This is the fourth and final post on the characteristics of a good content based classifier. In previous posts we have focused on presentation of statistical results and comparison of the Skilja Classifier to a plain vanilla naïve Bayes classifier in Recall-Precision Graphs or Overlap-Separation Graphs. The first article very clearly showed the significant differences of classification results for a complete test set of documents. The second article above focused on the graphical representation for two selected classes, drilling more into details of the results and revealing the strengths and weaknessed of the classifiers.
Both representations are provided with the goal of making the system of auto-classification transparent and understandable to the user – on different levels of detail. Because users feel uneasy if they are presented with a black box and do not understand the decisions of an auto-classifier. Therefore explaining and displaying a result is of high importance in each classifier implementation to achieve user acceptance. This is why Skilja has put such a high emphasis in the visual representation of the result.
The last level of detail, after having looked at global results and the comparison on class level, is the view on single documents. As you have learned from previous posts (e.g. Classification Methods) the classifier determines so-called features that are used to establish the similarity of any given document with a trained class. While these features are complex mathematical structures in a highly dimensional feature space – they can be made visible for a single document. Skilja Content Classifier can display the features by highlighting the words and groups of words in the document that are used to calculate the features. Let me add a word of caution: There are a lot of classifiers out there that simply use these words (bag of word approach) as features. This is not a very good choice as quality will be inferior. Skilja Content Classifier uses other features (like morphemes, correlations and compounds), but for display we show the words that best represent the features chosen as this can be understood best. So do not be misled by the display.
As an example you can see below the classification features used for classifying a document from the Reuters test set on the topic of acquisitions.
The right side shows the result with a high confidence for the class “acq” representing acquisitions. The features are highlighted in turquoise in in the image. The darker the color, the more relevant the feature. Not surprisingly (and allowing the user to agree with the result) the main features used are “investment firm”, “SEC”, “stock”, “stake” etc. – all of which you would associate with acquisitions yourself. Remember that the features have been automatically generated by machine learning of a few hundred examples. But it helps enormously to generate trust from the user that the system works well. In addition we allow to manually deselect features, but do not recommend to do so, as usually the results deteriorate after manual intervention.

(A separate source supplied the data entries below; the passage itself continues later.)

(** * rpi-paper-eta: the transit-provider normalisation layer (libs/hketa)

    A shallow embedding of the Python package [paper_eta/src/libs/hketa]
    (enums.py, models.py, exceptions.py, transport.py, route.py and
    eta_processor.py) together with the properties its specification states
    about the catalog cache, route construction and the ETA processors.

    Python values are kept dynamically typed, as the code has them: the
    upstream responses and the catalog documents are JSON-shaped values that
    the code indexes with string keys, so a missing key is a [KeyError] here
    as well.  Dictionaries are insertion-ordered association lists, because
    [Route.origin] and [Route.destination] rely on that order.  The file
    system is a finite map from paths to JSON documents. *)

From Stdlib Require Import ZArith List String Ascii Bool Lia DecimalString.
From stdpp Require Import gmap strings.
Import ListNotations.

Local Open Scope string_scope.
Local Open Scope Z_scope.

(** ** enums.py *)

Inductive Locale := TC | EN.

Definition Locale_value (l : Locale) : string :=
  match l with TC => "tc" | EN => "en" end.

Inductive Company := KMB | MTRBUS | MTRLRT | MTRTRAIN | CTB | NLB.

Definition Company_value (c : Company) : string :=
  match c with
  | KMB => "kmb" | MTRBUS => "mtr_bus" | MTRLRT => "mtr_lrt"
  | MTRTRAIN => "mtr_train" | CTB => "ctb" | NLB => "nlb"
  end.

Definition Company_eqb (a b : Company) : bool :=
  String.eqb (Company_value a) (Company_value b).

Inductive Direction := OUTBOUND | INBOUND.

Definition Direction_value (d : Direction) : string :=
  match d with OUTBOUND => "outbound" | INBOUND => "inbound" end.

Inductive StopType := ORIG | STOP | DEST.

(** ** Python's [datetime] (standard library)

    A [datetime] object stores its calendar fields; [tzinfo] is the UTC
    offset in seconds of an aware value and [None] for a naive one. *)

Record datetime := mkdt {
  year : Z; month : Z; day : Z;
  hour : Z; minute : Z; second : Z; microsecond : Z;
  tzinfo : option Z
}.

Definition is_leap (y : Z) : bool :=
  (y mod 4 =? 0) && (negb (y mod 100 =? 0) || (y mod 400 =? 0)).

Definition days_in_month (y m : Z) : Z :=
  if m =? 2 then (if is_leap y then 29 else 28)
  else if (m =? 4) || (m =? 6) || (m =? 9) || (m =? 11) then 30
  else 31.

Definition days_before_year (y : Z) : Z :=
  let p := y - 1 in p * 365 + p / 4 - p / 100 + p / 400.

Fixpoint days_before_month_aux (y : Z) (m : nat) : Z :=
  match m with
  | O => 0
  | S k => days_before_month_aux y k + days_in_month y (Z.of_nat m)
  end.

Definition days_before_month (y m : Z) : Z :=
  days_before_month_aux y (Z.to_nat (m - 1)).

Definition toordinal (d : datetime) : Z :=
  days_before_year (year d) + days_before_month (year d) (month d) + day d.

Definition valid_datetime (d : datetime) : bool :=
  (1 <=? year d) && (year d <=? 9999)
  && (1 <=? month d) && (month d <=? 12)
  && (1 <=? day d) && (day d <=? days_in_month (year d) (month d))
  && (0 <=? hour d) && (hour d <? 24)
  && (0 <=? minute d) && (minute d <? 60)
  && (0 <=? second d) && (second d <? 60)
  && (0 <=? microsecond d) && (microsecond d <? 1000000).

(** A [timedelta] is its total length in microseconds; Python normalises it
    to days, seconds and microseconds with a floor division, so [.days] is
    the floor of the length in days. *)

Definition timedelta := Z.

Definition us_per_second : Z := 1000000.
Definition us_per_day : Z := 86400 * us_per_second.

Definition timedelta_days (td : timedelta) : Z := td / us_per_day.

(** [td.total_seconds() < n] for an integer [n]. *)
Definition total_seconds_lt (td : timedelta) (n : Z) : bool :=
  td <? n * us_per_second.

(** [int(td.total_seconds() / 60)]: [int] truncates towards zero. *)
Definition total_minutes_int (td : timedelta) : Z :=
  Z.quot td (60 * us_per_second).

Definition timedelta_of (days secs us : Z) : timedelta :=
  days * us_per_day + secs * us_per_second + us.

Definition day_seconds (d : datetime) : Z :=
  second d + minute d * 60 + hour d * 3600.

(** [datetime.__sub__]: mixing a naive and an aware value is a [TypeError]
    ([None] here). *)
Definition datetime_sub (a b : datetime) : option timedelta :=
  let base := timedelta_of (toordinal a - toordinal b)
                           (day_seconds a - day_seconds b)
                           (microsecond a - microsecond b) in
  match tzinfo a, tzinfo b with
  | None, None => Some base
  | Some oa, Some ob => Some (base + (ob - oa) * us_per_second)
  | _, _ => None
  end.

(** [dt.replace(tzinfo=...)] and [dt.replace(microsecond=...)]. *)
Definition replace_tzinfo (d : datetime) (tz : option Z) : datetime :=
  mkdt (year d) (month d) (day d) (hour d) (minute d) (second d)
       (microsecond d) tz.

Definition replace_microsecond (d : datetime) (us : Z) : datetime :=
  mkdt (year d) (month d) (day d) (hour d) (minute d) (second d) us
       (tzinfo d).

(** [datetime.fromordinal], as CPython's [_ord2ymd] computes it. *)
Definition ord2ymd (n0 : Z) : Z * Z * Z :=
  let n := n0 - 1 in
  let n400 := n / 146097 in let n := n mod 146097 in
  let n100 := n / 36524 in let n := n mod 36524 in
  let n4 := n / 1461 in let n := n mod 1461 in
  let n1 := n / 365 in let n := n mod 365 in
  let y := n400 * 400 + 1 + n100 * 100 + n4 * 4 + n1 in
  if (n1 =? 4) || (n100 =? 4) then (y - 1, 12, 31)
  else
    let leap := (n1 =? 3) && (negb (n4 =? 24) || (n100 =? 3)) in
    let m := Z.shiftr (n + 50) 5 in
    let preceding :=
      days_before_month 1 m + (if (2 <? m) && leap then 1 else 0) in
    if n <? preceding then
      let m' := m - 1 in
      let preceding' :=
        preceding - (days_in_month 1 m'
                     + (if (m' =? 2) && leap then 1 else 0)) in
      (y, m', n - preceding' + 1)
    else (y, m, n - preceding + 1).

(** [dt + timedelta(seconds=s)] for a whole number of seconds. *)
Definition datetime_add_seconds (d : datetime) (s : Z) : datetime :=
  let total := day_seconds d + s in
  let '(y, m, dd) := ord2ymd (toordinal d + total / 86400) in
  let r := total mod 86400 in
  mkdt y m dd (r / 3600) ((r mod 3600) / 60) (r mod 60) (microsecond d)
       (tzinfo d).

(** [dt.astimezone(tz)] for a fixed-offset zone [tz]; a naive [dt] is read
    in the system's local zone, whose offset is [local]. *)
Definition astimezone (local : Z) (d : datetime) (tz : Z) : datetime :=
  let from := match tzinfo d with Some o => o | None => local end in
  replace_tzinfo (datetime_add_seconds d (tz - from)) (Some tz).

(** Offset of the fixed zones the code names: Asia/Hong_Kong and Etc/GMT-8
    are both UTC+8. *)
Definition HKT : Z := 8 * 3600.

(** *** ISO-8601 text

    [isoformat(sep='T', timespec='seconds')] and [fromisoformat], for the
    spellings that [isoformat] emits and the providers send: a date, one
    separator character, [HH:MM:SS] and an optional [+HH:MM] or [-HH:MM]
    offset.  A text outside this form is a [ValueError] ([None]). *)

Definition ascii_of_digit (d : Z) : ascii :=
  ascii_of_nat (Z.to_nat (48 + d)).

Definition digit_of_ascii (c : ascii) : option Z :=
  let n := Z.of_nat (nat_of_ascii c) in
  if (48 <=? n) && (n <=? 57) then Some (n - 48) else None.

Fixpoint fmt_digits (w : nat) (n : Z) (rest : string) : string :=
  match w with
  | O => rest
  | S k => fmt_digits k (n / 10) (String (ascii_of_digit (n mod 10)) rest)
  end.

Fixpoint read_digits (w : nat) (acc : Z) (s : string) : option (Z * string) :=
  match w with
  | O => Some (acc, s)
  | S k =>
      match s with
      | String c r =>
          match digit_of_ascii c with
          | Some d => read_digits k (10 * acc + d) r
          | None => None
          end
      | EmptyString => None
      end
  end.

Definition expect (c : ascii) (s : string) : option string :=
  match s with
  | String c' r => if Ascii.eqb c c' then Some r else None
  | EmptyString => None
  end.

Definition fmt_offset (tz : option Z) : string :=
  match tz with
  | None => ""
  | Some o =>
      let a := Z.abs o in
      String (if o <? 0 then "-"%char else "+"%char)
        (fmt_digits 2 (a / 3600)
           (String ":"%char (fmt_digits 2 ((a mod 3600) / 60) "")))
  end.

Definition isoformat_seconds (d : datetime) : string :=
  fmt_digits 4 (year d) (String "-"%char
  (fmt_digits 2 (month d) (String "-"%char
  (fmt_digits 2 (day d) (String "T"%char
  (fmt_digits 2 (hour d) (String ":"%char
  (fmt_digits 2 (minute d) (String ":"%char
  (fmt_digits 2 (second d) (fmt_offset (tzinfo d)))))))))))).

The next series of images shows the example of the same document (on coffee) with the features for the classes “coffee”, “trade” and “crude” which are the top three confidences in the result.
Top hit for coffee document with expected features like “Columbia”, “coffee” and “export” which especially in the correlation and context in which they are used lead to the “coffee” class being selected as best result.
Second best hit of coffee document as “crude (oil)”. Crude also comes from Columbia but crude features like “energy” cannot beat the coffee result
Third best hit of coffee document from “trade” class – result coming from “total exports”, “business” etc. but already far away from the actual coffee topic
By now it should become very obvious how important it is to actually see what the classification algorithm decides and why it decides. Although the intricate details of the math involved are still well hidden it helps a lot in customer projects in the acceptance of machine learning techniques. Together with the overall statistical performance analysis a transparent visualization of the inner workings is what makes a good classifier.